The Ministry of Foreign Affairs yesterday urged Australia to prevent “certain political opinions” from interfering with cultural events after parts of a children’s art project representing Taiwan were painted over due to pressure from China.

The representative office in Brisbane, Australia, is attempting to contact the relevant Australian organizations to express the view that political interference should not be allowed in cultural activities, ministry spokesman Andrew Lee (李憲章) said.

The office is also seeking further details on the matter from Australian authorities and the organizers of the children’s art project, which was part of a major international expo, he said.

The authorities and those involved would be asked to cherish the common values of freedom, democracy and respect for cultural diversity, and not allow political opinions to interfere with cultural activities, he added.

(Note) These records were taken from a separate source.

(* ===== verification/WellFormedProofs.v ===== *)
(** The well-formedness of the loader's data (World.v): the versions of the identities and the objects refer to
    each other, no object is in two chains or in none, numbers are not reused.  Opening libraries, loading and
    discarding versions, preparing and updating keep it. *)
From S2P Require Import Prelude Platform Segment Symbol Tls World Object Identity Gdb Loader Helper Samples WorldProofs.

Module WellFormedProofs.
Import World Object Identity Loader WorldProofs Samples.

(** * Well-formed worlds *)

(** [x] is a new object (with its identity) that is not yet in the chain of its identity. *)
Record wf_but (x : option (Z * Z)) (w : world) : Prop := {
  wf_version i id o : identities w !! i = Some id -> o ∈ versions id ->
    exists ob, objects w !! o = Some ob /\ o_file ob = i;
  wf_nodup i id : identities w !! i = Some id -> NoDup (versions id);
  wf_object o ob : objects w !! o = Some ob ->
    exists id, identities w !! o_file ob = Some id /\ (o ∈ versions id \/ x = Some (o, o_file ob));
  wf_extra o i : x = Some (o, i) ->
    (exists ob, objects w !! o = Some ob /\ o_file ob = i) /\ forall id, identities w !! i = Some id -> o ∉ versions id;
  wf_next_object o : is_Some (objects w !! o) -> o < next_id w;
  wf_next_identity i : is_Some (identities w !! i) -> i < next_id w;
  wf_lookup i : i ∈ lookup (loader w) -> is_Some (identities w !! i);
  wf_lookup_nodup : NoDup (lookup (loader w));
}.
Abbreviation wf := (wf_but None).

(** Everything but the fields the definition mentions may change. *)
Definition same_shape (w w' : world) : Prop :=
  (forall i, versions <$> identities w' !! i = versions <$> identities w !! i)
  /\ (forall o, o_file <$> objects w' !! o = o_file <$> objects w !! o)
  /\ next_id w' = next_id w /\ lookup (loader w') = lookup (loader w).
Lemma wf_same x w w' : same_shape w w' -> wf_but x w -> wf_but x w'.
Proof.
  intros (Hi & Ho & Hn & Hl) [Hv Hnd Hobj Hx Hno Hni Hlk Hlnd].
  assert (forall i id', identities w' !! i = Some id' -> exists id, identities w !! i = Some id /\ versions id = versions id') as Hi'.
  { intros i id' Hid. specialize (Hi i). rewrite Hid in Hi. destruct (identities w !! i) as [id|]; [|done].
    injection Hi as Hi. eauto. }
  assert (forall o ob', objects w' !! o = Some ob' -> exists ob, objects w !! o = Some ob /\ o_file ob = o_file ob') as Ho'.
  { intros o ob' Hob. specialize (Ho o). rewrite Hob in Ho. destruct (objects w !! o) as [ob|]; [|done].
    injection Ho as Ho. eauto. }
  assert (forall i id, identities w !! i = Some id -> exists id', identities w' !! i = Some id' /\ versions id' = versions id) as Hi2.
  { intros i id Hid. specialize (Hi i). rewrite Hid in Hi. destruct (identities w' !! i) as [id'|]; [|done].
    injection Hi as Hi. eauto. }
  assert (forall o ob, objects w !! o = Some ob -> exists ob', objects w' !! o = Some ob' /\ o_file ob' = o_file ob) as Ho2.
  { intros o ob Hob. specialize (Ho o). rewrite Hob in Ho. destruct (objects w' !! o) as [ob'|]; [|done].
    injection Ho as Ho. eauto. }
  split.
  - intros i id' o (id & Hid & <-)%Hi' Hin. destruct (Hv i id o Hid Hin) as (ob & (ob' & ? & <-)%Ho2 & <-). eauto.
  - intros i id' (id & Hid & <-)%Hi'. eauto.
  - intros o ob' (ob & Hob & <-)%Ho'. destruct (Hobj o ob Hob) as (id & (id' & ? & <-)%Hi2 & ?). eauto.
  - intros o i He. destruct (Hx o i He) as ((ob & (ob' & ? & <-)%Ho2 & <-) & Hnot). split; [eauto|].
    intros id' (id & Hid & <-)%Hi'. eauto.
  - intros o [ob' (ob & Hob & _)%Ho']. rewrite Hn. eauto.
  - intros i [id' (id & Hid & _)%Hi']. rewrite Hn. eauto.
  - intros i. rewrite Hl. intros [id (id' & ? & _)%Hi2]%Hlk. eauto.
  - by rewrite Hl.
Qed.
(* ===== verification/ExecutableProofs.v ===== *)
(** Theorems about the memory segments of executables and dynamic objects (Executable.v). *)
From S2P Require Import Prelude Platform Segment Symbol Tls World Object Identity Gdb Loader Helper Executable Dynamic Samples WorldProofs.

Module ExecutableProofs.
Import World Object Executable Samples.

(** * Segments *)

Section segments.
Context `{DlhMath} `{Executable.ElfSegments}.
(** A list of segments covers a range of memory without gaps and overlaps, in ascending order. *)
Fixpoint tiles (l : list segment) (start len : Z) : Prop :=
  match l with
  | [] => len = 0
  | s :: l => MemorySegment.address s = start /\ 0 <= MemorySegment.size s <= len
              /\ tiles l (start + MemorySegment.size s) (len - MemorySegment.size s)
  end.

(** The segments to load, and what is known of program headers: addresses do not wrap around, and the
    relocation read-only part is not larger than the segment it is part of. *)
Definition loads (segs : list (Z * elf_segment)) : list elf_segment :=
  snd <$> filter (fun s => s.1 = PT_LOAD /\ 0 < MemorySegment.seg_virt_size s.2) segs.
Record headers_wf (base : Z) (segs : list (Z * elf_segment)) : Prop := {
  hw_base : 0 <= base;
  hw_range g : g ∈ loads segs -> 0 <= MemorySegment.seg_virt_addr g
    /\ base + MemorySegment.seg_virt_addr g + MemorySegment.seg_virt_size g < 2^64;
  hw_relro g r : g ∈ loads segs -> relro_of segs = Some r ->
    MemorySegment.seg_virt_addr g = MemorySegment.seg_virt_addr r ->
    0 <= MemorySegment.seg_virt_size r <= MemorySegment.seg_virt_size g;
}.

Lemma of_segment_place c g base d s :
  MemorySegment.of_segment c g base d = Some s -> 0 <= base -> 0 <= d <= MemorySegment.seg_virt_size g ->
  0 <= MemorySegment.seg_virt_addr g -> base + MemorySegment.seg_virt_addr g + MemorySegment.seg_virt_size g < 2^64 ->
  MemorySegment.address s = base + MemorySegment.seg_virt_addr g + d /\ MemorySegment.size s = MemorySegment.seg_virt_size g - d.
Proof.
  unfold MemorySegment.of_segment. cbn zeta. destruct (_ <=? _); [|done]. intros [= <-] ? ? ? ?. unfold MemorySegment.address. cbn.
  rewrite !(w64_small (_ + d)), (w64_small (_ - d)) by (unfold is_u64; lia). rewrite w64_small by (unfold is_u64; lia). lia.
Qed.

(** The object after some of its program headers were processed *)
Definition progress (o : Z) (ob0 : Object) (l : list segment) (w0 w : world) : Prop :=
  (exists ob, objects w !! o = Some ob /\ o_base ob = o_base ob0 /\ o_file ob = o_file ob0 /\ o_memory_map ob = l)
  /\ (forall p, p <> o -> objects w !! p = objects w0 !! p)
  /\ (forall i, versions <$> identities w !! i = versions <$> identities w0 !! i).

The Chinese government and certain individuals have been going all-out to suppress Taiwan’s international space, using strategies such as asking international airlines to refer to Taiwan as part of China, and have now ratcheted up their efforts by resorting to political interference in a cultural event, Lee said.

“Such actions will only serve to anger Taiwanese and will not contribute to the positive development of relations between the two sides of the Taiwan Strait,” he said.

The ministry and its overseas representative offices would continue to safeguard Taiwan’s national sovereignty and the rights of its people abroad, while actively calling on the international community to respect those rights, he said.

Students from various schools in Rockhampton, Queensland, were asked by the regional council to paint six bull statues for the Beef Australia expo, Australian Broadcasting Corp (ABC) reported.

Taiwan-born siblings Amber Jun Xie and Iu Ting Xie painted a Republic of China flag in the shape of a fish on one of the statues, ABC said.

However, when the statue was erected it was noticed that the flag and their other painting on the front leg and rear of the statue had been painted over, the broadcaster said.

“Advance Rockhampton made a decision to change one bull statue on display in Quay Street in line with the Australian government’s approach of adhering to the ‘one China’ policy,” Tony Cullen, general manager of Advance Rockhampton, which implements the regional council’s development policy, was quoted as saying by ABC.

While the Australian government does not display Republic of China flags, there is no federal directive to state or local governments about what they should do in such cases, ABC said.

The broadcaster quoted the students’ mother, Amy Chen, as saying that her children were “very sad and disappointed” by the council’s decision to paint over their flags.

“It’s like a slap in the face — what message are they [the council] sending to them?” Chen said. “You can’t tell me a group of Chinese delegates are going to be upset by two Taiwanese flags in the shape of a barramundi fish.”

Earlier this year, Australian airline Qantas was asked to remove references to Taiwan as a nation on its Web site due to pressure from China.

In response, Australian Minister for Foreign Affairs Julie Bishop warned China against trying to exert pressure on private companies.

The Chinese Civil Aviation Administration had also written to 36 international airlines, asking them not to refer to Taiwan as separate from China.